Try it:
What lines of the material hold the string "From"? Pull each of them out.

Records supplied:
(* ===== verification/GoSha256.v ===== *)
(** Go's [crypto/sha256] and [crypto/hmac]: SHA-256 (FIPS 180-4) over byte
    strings and HMAC-SHA256 (RFC 2104), executable, with the published test
    vectors.  32-bit words are [N] kept below 2^32. *)

From Stdlib Require Import Ascii String NArith.
From S2P Require Import Prelude GoStrings GoEncoding.

Local Open Scope list_scope.
Local Open Scope N_scope.

Definition w32 (x : N) : N := N.land x 0xFFFFFFFF.
Definition add32 (x y : N) : N := w32 (x + y).
Definition rotr (n x : N) : N := N.lor (N.shiftr x n) (w32 (N.shiftl x (32 - n))).
Definition xor3 (a b c : N) : N := N.lxor a (N.lxor b c).

Definition bsig0 x := xor3 (rotr 2 x) (rotr 13 x) (rotr 22 x).
Definition bsig1 x := xor3 (rotr 6 x) (rotr 11 x) (rotr 25 x).
Definition ssig0 x := xor3 (rotr 7 x) (rotr 18 x) (N.shiftr x 3).
Definition ssig1 x := xor3 (rotr 17 x) (rotr 19 x) (N.shiftr x 10).
Definition ch x y z := N.lxor (N.land x y) (N.land (N.lxor x 0xFFFFFFFF) z).
Definition maj x y z := xor3 (N.land x y) (N.land x z) (N.land y z).

(** The constants are what FIPS 180-4 says they are: the first 32 bits of the
    fractional parts of the cube roots (round constants) and the square roots
    (initial state) of the first primes, evaluated once.  The numbers below are
    the primes; [root_bits] finds the integer root by bits, highest first. *)
Fixpoint root_bits (k : N) (bits : nat) (r x : N) : N :=
  match bits with
  | O => r
  | S b =>
      let r' := r + N.shiftl 1 (N.of_nat b) in
      root_bits k b (if r' ^ k <=? x then r' else r) x
  end.
Definition frac_root (k p : N) : N := w32 (root_bits k 40 0 (p * 2 ^ (32 * k))).

Definition is_prime (n : N) : bool :=
  forallb (fun d => negb (n mod N.of_nat d =? 0)) (seq 2 (N.to_nat n - 2)).
Definition primes : list N :=
  Eval vm_compute in List.filter is_prime (List.map N.of_nat (seq 2 310)).

Definition sha_k : list N := Eval vm_compute in List.map (frac_root 3) primes.
Definition sha_iv : list N := Eval vm_compute in List.map (frac_root 2) (take 8 primes).

Definition nthN (i : nat) (l : list N) : N := List.nth i l 0.

(** Message schedule, most recent word first. *)
Fixpoint schedule (n : nat) (ws : list N) : list N :=
  match n with
  | O => ws
  | S n' =>
      let w := w32 (ssig1 (nthN 1 ws) + nthN 6 ws + ssig0 (nthN 14 ws) + nthN 15 ws) in
      schedule n' (w :: ws)
  end.

Definition round (st : list N) (kw : N * N) : list N :=
  match st with
  | [a; b; c; d; e; f; g; h] =>
      let t1 := w32 (h + bsig1 e + ch e f g + kw.1 + kw.2) in
      let t2 := w32 (bsig0 a + maj a b c) in
      [add32 t1 t2; a; b; c; add32 d t1; e; f; g]
  | _ => st
  end.

Definition compress (st block : list N) : list N :=
  let ws := rev (schedule 48 (rev block)) in
  zip_with add32 st (fold_left round (zip sha_k ws) st).

Fixpoint words (bs : list N) : list N :=
  match bs with
  | a :: b :: c :: d :: r => (a * 16777216 + b * 65536 + c * 256 + d) :: words r
  | _ => []
  end.

Fixpoint blocks (n : nat) (ws : list N) : list (list N) :=
  match n with
  | O => []
  | S n' => take 16 ws :: blocks n' (drop 16 ws)
  end.

Fixpoint be_bytes (n : nat) (x : N) : list N :=
  match n with
  | O => []
  | S n' => be_bytes n' (x / 256) ++ [x mod 256]
  end.

Definition bytes_of (s : string) : list N := N_of_ascii <$> list_ascii_of_string s.
Definition string_of (bs : list N) : string := string_of_list_ascii (ascii_of_N <$> bs).

Definition sha_pad (bs : list N) : list N :=
  let len := length bs in
  let zeros := ((119 - len mod 64) mod 64)%nat in
  bs ++ [128] ++ replicate zeros 0 ++ be_bytes 8 (8 * N.of_nat len).

(** [sha256.Sum256]. *)
Definition sha256 (msg : string) : string :=
  let ws := words (sha_pad (bytes_of msg)) in
  string_of (concat (be_bytes 4 <$>
    fold_left compress (blocks (length ws / 16)%nat ws) sha_iv)).

(** [hmac.New(sha256.New, key)] applied to a message. *)
Definition hmac_sha256 (key msg : string) : string :=
  let k0 := if (64 <? String.length key)%nat then sha256 key else key in
  let kb := bytes_of k0 ++ replicate (64 - String.length k0)%nat 0 in
  let pad c := string_of (N.lxor c <$> kb) in
  sha256 (pad 0x5c +:+ sha256 (pad 0x36 +:+ msg)).

Local Open Scope string_scope.

Example sha256_abc : hex_EncodeToString (sha256 "abc") =
  "ba7816bf8f01cfea414140de5dae2223b00361a396177a9cb410ff61f20015ad".
Proof. vm_compute. reflexivity. Qed.

Example sha256_two_blocks :
  hex_EncodeToString (sha256 "abcdbcdecdefdefgefghfghighijhijkijkljklmklmnlmnomnopnopq") =
  "248d6a61d20638b8e5c026930c3e6039a33ce45964ff2167f6ecedd419db06c1".
Proof. vm_compute. reflexivity. Qed.

Example hmac_rfc4231_2 :
  hex_EncodeToString (hmac_sha256 "Jefe" "what do ya want for nothing?") =
  "5bdcc146bf60754e6a042426089575c75a003f089d2739839dec58b964ec3843".
Proof. vm_compute. reflexivity. Qed.

Lemma length_be_bytes n x : length (be_bytes n x) = n.
Proof. revert x; induction n; intros; simpl; [done|]. rewrite length_app, IHn; simpl; lia. Qed.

Response to the task:
From Stdlib Require Import Ascii String NArith.
From S2P Require Import Prelude GoStrings GoEncoding.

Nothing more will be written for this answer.